M. Michel Barnier, Premier ministre. Je vous remercie, monsieur le président, de me permettre d'associer le Gouvernement, comme je l'ai fait devant l'Assemblée nationale, à ce moment de recueillement et à cet hommage que vous rendez si justement à la mémoire de Louis Mermaz.

Il se trouve que, lorsque nous nous sommes connus, nous étions voisins : il était président du département de l'Isère, où je suis né, au moment même où je présidais le département voisin de la Savoie. Le garde des sceaux, Didier Migaud, fut son collaborateur.

J'avais pour Louis Mermaz beaucoup de respect : il était un grand monsieur et un homme d'État, ce qu'il démontra dans ses différentes fonctions. Il avait beaucoup d'humour et beaucoup de rigueur, et il eut cette grande qualité qu'est la fidélité politique : comme vous l'avez rappelé, monsieur le président, il fut l'un des tout premiers compagnons de François Mitterrand, avec lequel il partageait non seulement des convictions, socialistes, mais aussi la passion de la littérature et de l'histoire – je ne doute pas qu'ils eurent nombre de conversations sur ces thèmes.
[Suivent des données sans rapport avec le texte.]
(** * ot/utils.py: the process-pool map [parmap], [cost_normalization],
    [clean_zeros], [check_params], [deprecated] and [BaseEstimator]

    The pool of [parmap] is embedded as a transition system: one
    coordinator (the body of [parmap]) and [nprocs] worker processes (the
    body of [fun]) which communicate through the two queues [q_in] and
    [q_out] only.  Every queue operation of the source is one transition,
    a blocking operation is a transition that is not enabled, and the
    scheduler is the nondeterministic choice of the next process to move.
    The worker processes are forked, so [f] is inherited; the items and
    the results travel through [multiprocessing.Queue], which pickles them
    and drops what [pickle] refuses.

    The functions on arrays work on a heap of arrays or on lists, with the
    operations of numpy on entries as parameters.  Function objects,
    classes and estimators are records; estimators live in a heap, and
    the methods that call themselves on other estimators take the number
    of frames left on the interpreter's stack. *)

From Stdlib Require Import ZArith Lia.
From stdpp Require Import base tactics option list relations sorting gmap strings.
(** Running one timer: the clock reaches its due time (or stays, when the
    timer is late) and the user function is invoked.  If it throws, the
    host reports the exception and carries on; no wrapper variable is
    involved either way. *)
Definition fire (x : scheduled) (rest : list scheduled) (h : host) : host :=
  let h1 := {| clock := Z.max (clock h) (t_due x); next_id := next_id h;
               timers := rest; frames := frames h; log := log h |} in
  invoke Deferred (t_args x) h1.

(** How often a timer runs up to time [t]. *)
Definition firings (t : Z) (x : scheduled) : nat :=
  if t <? t_due x then O
  else match t_repeat x with
       | None => 1%nat
       | Some p => S (Z.to_nat ((t - t_due x) / period p))
       end.

Definition budget (t : Z) (ts : list scheduled) : nat :=
  fold_right (fun x n => (firings t x + n)%nat) O ts.

Fixpoint run_timers (fuel : nat) (t : Z) (h : host) : host :=
  match fuel with
  | O => h
  | S n =>
      match take_due t (timers h) with
      | None => h
      | Some (x, rest) => run_timers n t (fire x rest h)
      end
  end.

Definition set_clock (t : Z) (h : host) : host :=
  {| clock := Z.max (clock h) t; next_id := next_id h; timers := timers h;
     frames := frames h; log := log h |}.

(** Time passes until [t] on an idle event loop: every timer due by then
    runs, in order of due time. *)
Definition advance (t : Z) (h : host) : host :=
  set_clock t (run_timers (budget t (timers h)) t h).

(** Time passes until [t] on a busy event loop: nothing runs; what became
    due runs late, at the next [advance]. *)
Definition stall (t : Z) (h : host) : host := set_clock t h.

(** The host renders a frame with time stamp [ts]: every pending frame
    request runs once, in order of registration. *)
Definition render_frame (ts : Z) (h : host) : host :=
  fold_left (fun acc r => invoke Deferred (f_body r ts) acc) (frames h)
    {| clock := clock h; next_id := next_id h; timers := timers h;
       frames := []; log := log h |}.

(** What can happen to a wrapper instance. *)
Inductive event : Type :=
| Call (args : list value)
| Advance (t : Z)
| Stall (t : Z)
| Frame (ts : Z).

(** The closures handed to the host only invoke the callback, so the host
    running them leaves the wrapper's variables alone. *)
Definition step {S : Type} (call : list value -> S * host -> S * host)
    (e : event) (s : S * host) : S * host :=
  match e with
  | Call args => call args s
  | Advance t => (fst s, advance t (snd s))
  | Stall t => (fst s, stall t (snd s))
  | Frame ts => (fst s, render_frame ts (snd s))
  end.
Les membres du Gouvernement partagent très sincèrement votre peine, celle de ses proches, de sa famille, de ses amis et du groupe socialiste.

3

Questions d'actualité au Gouvernement

M. le président. L'ordre du jour appelle les réponses à des questions d'actualité au Gouvernement.

Mes chers collègues, je vous rappelle que la séance est retransmise en direct sur Public Sénat et sur notre site internet.

Au nom du bureau, j'appelle chacun de vous à observer au cours de nos échanges l'une des valeurs essentielles du Sénat : le respect, qu'il s'agisse du respect des uns et des autres ou de celui du temps de parole – cela est valable pour tout le monde, à l'exception du Premier ministre ! (Sourires.)

rachat du fabricant de doliprane par un fonds américain

M. le président. La parole est à Mme Anne-Sophie Romagny, pour le groupe Union Centriste. (Applaudissements sur les travées du groupe UC et sur des travées du groupe Les Républicains.)

Mme Anne-Sophie Romagny. Monsieur le président, monsieur le Premier ministre, mesdames, messieurs les ministres, mes chers collègues, ma question a été adressée au Premier ministre, car elle a trait tant à la souveraineté industrielle qu'à la souveraineté sanitaire.

Monsieur le ministre de l'économie, qui allez me répondre, je veux vous parler d'un sujet fiévreux, qui me donne bien mal à la tête, à savoir la priorité fixée par le Gouvernement en 2023 sous le titre : « garantir l'accès pour tous aux médicaments ». J'associe à ma question ma collègue du Calvados Sonia de La Provôté, présidente de la commission d'enquête sur la pénurie de médicaments.

Voilà un an, le ministre de la santé insistait sur la démarche de « reconquête sanitaire » voulue par le Président de la République. Quelle n'est pas aujourd'hui notre incompréhension de constater que le Gouvernement soutient la décision de Sanofi de vendre sa filiale Opella, qui produit le Doliprane, la Lysopaïne ou le Maalox, à un fonds américain !…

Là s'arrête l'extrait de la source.